Stored items:
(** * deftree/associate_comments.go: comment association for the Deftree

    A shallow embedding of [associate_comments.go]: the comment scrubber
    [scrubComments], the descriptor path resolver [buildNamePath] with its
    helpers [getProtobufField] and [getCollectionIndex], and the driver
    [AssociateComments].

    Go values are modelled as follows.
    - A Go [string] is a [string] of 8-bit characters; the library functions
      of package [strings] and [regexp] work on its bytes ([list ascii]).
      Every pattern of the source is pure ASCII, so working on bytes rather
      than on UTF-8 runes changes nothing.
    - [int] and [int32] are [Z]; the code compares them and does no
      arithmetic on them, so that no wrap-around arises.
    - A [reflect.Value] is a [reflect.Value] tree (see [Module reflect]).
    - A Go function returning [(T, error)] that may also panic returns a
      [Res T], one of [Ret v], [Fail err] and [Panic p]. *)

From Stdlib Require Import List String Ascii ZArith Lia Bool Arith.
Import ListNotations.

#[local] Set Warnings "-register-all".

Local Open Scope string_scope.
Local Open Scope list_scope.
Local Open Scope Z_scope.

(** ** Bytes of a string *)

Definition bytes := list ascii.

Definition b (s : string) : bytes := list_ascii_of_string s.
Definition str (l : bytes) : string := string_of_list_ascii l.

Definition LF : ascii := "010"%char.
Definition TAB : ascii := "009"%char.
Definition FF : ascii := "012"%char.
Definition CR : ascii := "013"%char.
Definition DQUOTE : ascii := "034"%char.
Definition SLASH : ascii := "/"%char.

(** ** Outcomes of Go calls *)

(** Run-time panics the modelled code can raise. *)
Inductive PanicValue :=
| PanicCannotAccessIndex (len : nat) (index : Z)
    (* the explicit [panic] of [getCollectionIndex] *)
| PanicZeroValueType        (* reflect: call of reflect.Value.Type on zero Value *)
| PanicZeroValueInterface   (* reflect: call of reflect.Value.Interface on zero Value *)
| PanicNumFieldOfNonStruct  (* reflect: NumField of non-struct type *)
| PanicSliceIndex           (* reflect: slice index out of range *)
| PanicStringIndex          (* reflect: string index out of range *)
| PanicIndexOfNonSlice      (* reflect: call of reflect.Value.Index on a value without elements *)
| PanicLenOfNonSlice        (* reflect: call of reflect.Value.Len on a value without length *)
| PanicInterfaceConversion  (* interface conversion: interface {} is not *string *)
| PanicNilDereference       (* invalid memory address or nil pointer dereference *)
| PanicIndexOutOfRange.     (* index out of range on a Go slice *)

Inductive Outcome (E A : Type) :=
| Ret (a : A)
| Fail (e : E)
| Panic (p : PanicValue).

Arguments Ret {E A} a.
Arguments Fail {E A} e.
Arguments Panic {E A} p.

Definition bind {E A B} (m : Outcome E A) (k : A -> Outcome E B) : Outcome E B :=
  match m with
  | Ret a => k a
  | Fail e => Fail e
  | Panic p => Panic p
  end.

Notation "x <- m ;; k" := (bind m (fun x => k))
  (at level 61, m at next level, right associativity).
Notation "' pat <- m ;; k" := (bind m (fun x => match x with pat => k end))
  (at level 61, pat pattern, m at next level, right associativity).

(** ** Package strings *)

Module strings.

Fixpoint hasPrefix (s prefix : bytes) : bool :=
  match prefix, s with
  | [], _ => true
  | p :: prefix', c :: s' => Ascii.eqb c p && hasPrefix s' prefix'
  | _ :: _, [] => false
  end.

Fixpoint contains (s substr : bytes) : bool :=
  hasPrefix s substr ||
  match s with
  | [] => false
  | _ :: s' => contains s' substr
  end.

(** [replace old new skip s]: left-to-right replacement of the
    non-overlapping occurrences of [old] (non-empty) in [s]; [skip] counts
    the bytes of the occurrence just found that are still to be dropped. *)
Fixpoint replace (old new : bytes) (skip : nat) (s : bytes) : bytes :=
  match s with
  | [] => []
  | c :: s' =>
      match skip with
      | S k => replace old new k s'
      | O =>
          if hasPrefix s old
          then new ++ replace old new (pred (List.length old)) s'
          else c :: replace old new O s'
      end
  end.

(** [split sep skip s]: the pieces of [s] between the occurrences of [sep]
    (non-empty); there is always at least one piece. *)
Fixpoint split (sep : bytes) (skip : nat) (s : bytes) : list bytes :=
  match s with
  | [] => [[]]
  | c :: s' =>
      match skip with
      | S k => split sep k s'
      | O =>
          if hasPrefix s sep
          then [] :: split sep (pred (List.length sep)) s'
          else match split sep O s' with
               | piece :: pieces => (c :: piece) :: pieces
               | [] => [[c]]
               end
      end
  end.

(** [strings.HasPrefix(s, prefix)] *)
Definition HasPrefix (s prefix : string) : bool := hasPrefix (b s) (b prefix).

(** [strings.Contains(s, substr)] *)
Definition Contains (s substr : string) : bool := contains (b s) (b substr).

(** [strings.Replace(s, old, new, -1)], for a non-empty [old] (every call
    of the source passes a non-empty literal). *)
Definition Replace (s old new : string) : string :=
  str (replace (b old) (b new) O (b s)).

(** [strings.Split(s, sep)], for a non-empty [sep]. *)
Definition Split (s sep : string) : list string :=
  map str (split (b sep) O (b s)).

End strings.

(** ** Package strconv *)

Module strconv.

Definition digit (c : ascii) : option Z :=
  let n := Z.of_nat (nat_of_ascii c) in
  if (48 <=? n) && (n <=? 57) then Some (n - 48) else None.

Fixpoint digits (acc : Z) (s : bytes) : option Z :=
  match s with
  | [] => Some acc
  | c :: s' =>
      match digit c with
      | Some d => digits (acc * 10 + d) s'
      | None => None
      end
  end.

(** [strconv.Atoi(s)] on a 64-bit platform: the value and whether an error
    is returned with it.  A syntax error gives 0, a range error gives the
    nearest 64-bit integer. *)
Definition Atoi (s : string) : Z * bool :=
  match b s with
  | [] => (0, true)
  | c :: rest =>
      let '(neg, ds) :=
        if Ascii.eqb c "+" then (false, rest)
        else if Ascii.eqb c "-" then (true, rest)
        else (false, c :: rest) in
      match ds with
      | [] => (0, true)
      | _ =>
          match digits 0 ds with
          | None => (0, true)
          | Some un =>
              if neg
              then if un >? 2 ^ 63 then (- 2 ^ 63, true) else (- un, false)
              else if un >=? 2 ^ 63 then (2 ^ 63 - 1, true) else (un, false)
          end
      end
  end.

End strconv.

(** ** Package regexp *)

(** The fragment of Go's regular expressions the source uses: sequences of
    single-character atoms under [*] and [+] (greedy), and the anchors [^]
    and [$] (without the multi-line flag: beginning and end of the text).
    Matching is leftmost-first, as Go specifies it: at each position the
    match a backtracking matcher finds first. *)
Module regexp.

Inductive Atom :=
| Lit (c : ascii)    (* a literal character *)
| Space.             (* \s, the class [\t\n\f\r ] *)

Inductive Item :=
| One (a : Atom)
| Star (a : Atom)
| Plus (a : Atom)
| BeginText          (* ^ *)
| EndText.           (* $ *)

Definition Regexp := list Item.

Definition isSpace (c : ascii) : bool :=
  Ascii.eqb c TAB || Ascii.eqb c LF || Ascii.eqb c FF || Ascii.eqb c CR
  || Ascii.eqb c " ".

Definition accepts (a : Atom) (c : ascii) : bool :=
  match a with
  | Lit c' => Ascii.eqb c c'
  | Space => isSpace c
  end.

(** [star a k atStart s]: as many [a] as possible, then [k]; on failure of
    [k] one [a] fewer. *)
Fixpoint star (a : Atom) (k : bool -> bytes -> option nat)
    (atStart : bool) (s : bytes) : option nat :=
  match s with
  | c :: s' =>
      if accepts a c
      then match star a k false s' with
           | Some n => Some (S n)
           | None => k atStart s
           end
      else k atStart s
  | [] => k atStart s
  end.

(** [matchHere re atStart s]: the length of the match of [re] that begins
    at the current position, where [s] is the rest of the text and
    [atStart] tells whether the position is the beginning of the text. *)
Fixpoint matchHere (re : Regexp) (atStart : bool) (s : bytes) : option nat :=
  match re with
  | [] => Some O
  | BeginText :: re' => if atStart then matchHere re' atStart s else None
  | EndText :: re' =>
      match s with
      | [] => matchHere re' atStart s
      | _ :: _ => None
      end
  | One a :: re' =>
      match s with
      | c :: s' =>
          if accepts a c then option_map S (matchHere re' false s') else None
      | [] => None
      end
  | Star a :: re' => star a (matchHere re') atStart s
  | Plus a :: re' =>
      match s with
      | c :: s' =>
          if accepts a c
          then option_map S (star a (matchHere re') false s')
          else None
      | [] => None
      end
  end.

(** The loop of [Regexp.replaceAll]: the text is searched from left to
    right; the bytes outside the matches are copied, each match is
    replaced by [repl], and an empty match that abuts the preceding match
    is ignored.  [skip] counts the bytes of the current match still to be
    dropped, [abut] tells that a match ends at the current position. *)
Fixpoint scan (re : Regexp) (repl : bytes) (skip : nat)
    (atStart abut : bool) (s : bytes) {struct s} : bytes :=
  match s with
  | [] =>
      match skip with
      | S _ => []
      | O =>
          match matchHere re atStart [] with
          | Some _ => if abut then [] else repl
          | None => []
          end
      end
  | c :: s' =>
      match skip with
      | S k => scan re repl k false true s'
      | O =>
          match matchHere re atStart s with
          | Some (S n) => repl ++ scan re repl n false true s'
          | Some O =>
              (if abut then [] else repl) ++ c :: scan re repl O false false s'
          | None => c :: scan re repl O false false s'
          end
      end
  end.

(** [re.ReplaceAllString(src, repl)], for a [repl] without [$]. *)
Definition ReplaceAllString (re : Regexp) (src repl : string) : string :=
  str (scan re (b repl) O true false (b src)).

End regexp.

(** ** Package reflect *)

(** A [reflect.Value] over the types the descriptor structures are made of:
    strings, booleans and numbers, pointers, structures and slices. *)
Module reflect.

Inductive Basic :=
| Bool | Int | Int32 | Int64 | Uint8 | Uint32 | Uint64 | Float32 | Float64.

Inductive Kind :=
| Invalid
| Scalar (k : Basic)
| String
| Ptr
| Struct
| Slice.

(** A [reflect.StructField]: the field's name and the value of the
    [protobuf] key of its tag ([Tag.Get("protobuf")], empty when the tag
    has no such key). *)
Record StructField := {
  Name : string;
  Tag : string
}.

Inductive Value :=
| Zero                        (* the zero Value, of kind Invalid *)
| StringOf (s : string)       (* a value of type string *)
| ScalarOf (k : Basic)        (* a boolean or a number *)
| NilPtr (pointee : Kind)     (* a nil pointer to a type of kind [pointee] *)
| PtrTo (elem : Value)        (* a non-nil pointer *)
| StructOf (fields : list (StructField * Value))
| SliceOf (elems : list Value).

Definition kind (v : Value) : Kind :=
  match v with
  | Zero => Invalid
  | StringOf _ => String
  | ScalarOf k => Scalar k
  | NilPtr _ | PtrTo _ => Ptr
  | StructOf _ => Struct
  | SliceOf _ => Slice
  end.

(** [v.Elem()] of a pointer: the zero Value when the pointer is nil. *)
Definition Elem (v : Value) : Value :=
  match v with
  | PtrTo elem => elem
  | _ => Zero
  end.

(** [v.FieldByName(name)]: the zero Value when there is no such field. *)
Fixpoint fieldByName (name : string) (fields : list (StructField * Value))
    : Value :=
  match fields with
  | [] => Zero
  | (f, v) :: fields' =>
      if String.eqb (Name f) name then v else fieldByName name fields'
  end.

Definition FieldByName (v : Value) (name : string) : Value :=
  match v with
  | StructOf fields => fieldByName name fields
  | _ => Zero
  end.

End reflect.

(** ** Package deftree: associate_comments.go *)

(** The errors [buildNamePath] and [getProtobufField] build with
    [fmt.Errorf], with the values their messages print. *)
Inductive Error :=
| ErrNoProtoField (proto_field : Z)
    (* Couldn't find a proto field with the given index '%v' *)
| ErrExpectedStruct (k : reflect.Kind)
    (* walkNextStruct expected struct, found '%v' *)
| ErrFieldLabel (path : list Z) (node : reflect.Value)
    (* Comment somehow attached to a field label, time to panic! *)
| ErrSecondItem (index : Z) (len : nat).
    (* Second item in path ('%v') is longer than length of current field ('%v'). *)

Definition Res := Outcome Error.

• Problem description: From the records above, repeat exactly the lines from the one with "Tag : string" through the one with "StructOf (fields : list (StructField * Value))", both included.

• Answer section:
  Tag : string
}.

Inductive Value :=
| Zero                        (* the zero Value, of kind Invalid *)
| StringOf (s : string)       (* a value of type string *)
| ScalarOf (k : Basic)        (* a boolean or a number *)
| NilPtr (pointee : Kind)     (* a nil pointer to a type of kind [pointee] *)
| PtrTo (elem : Value)        (* a non-nil pointer *)
| StructOf (fields : list (StructField * Value))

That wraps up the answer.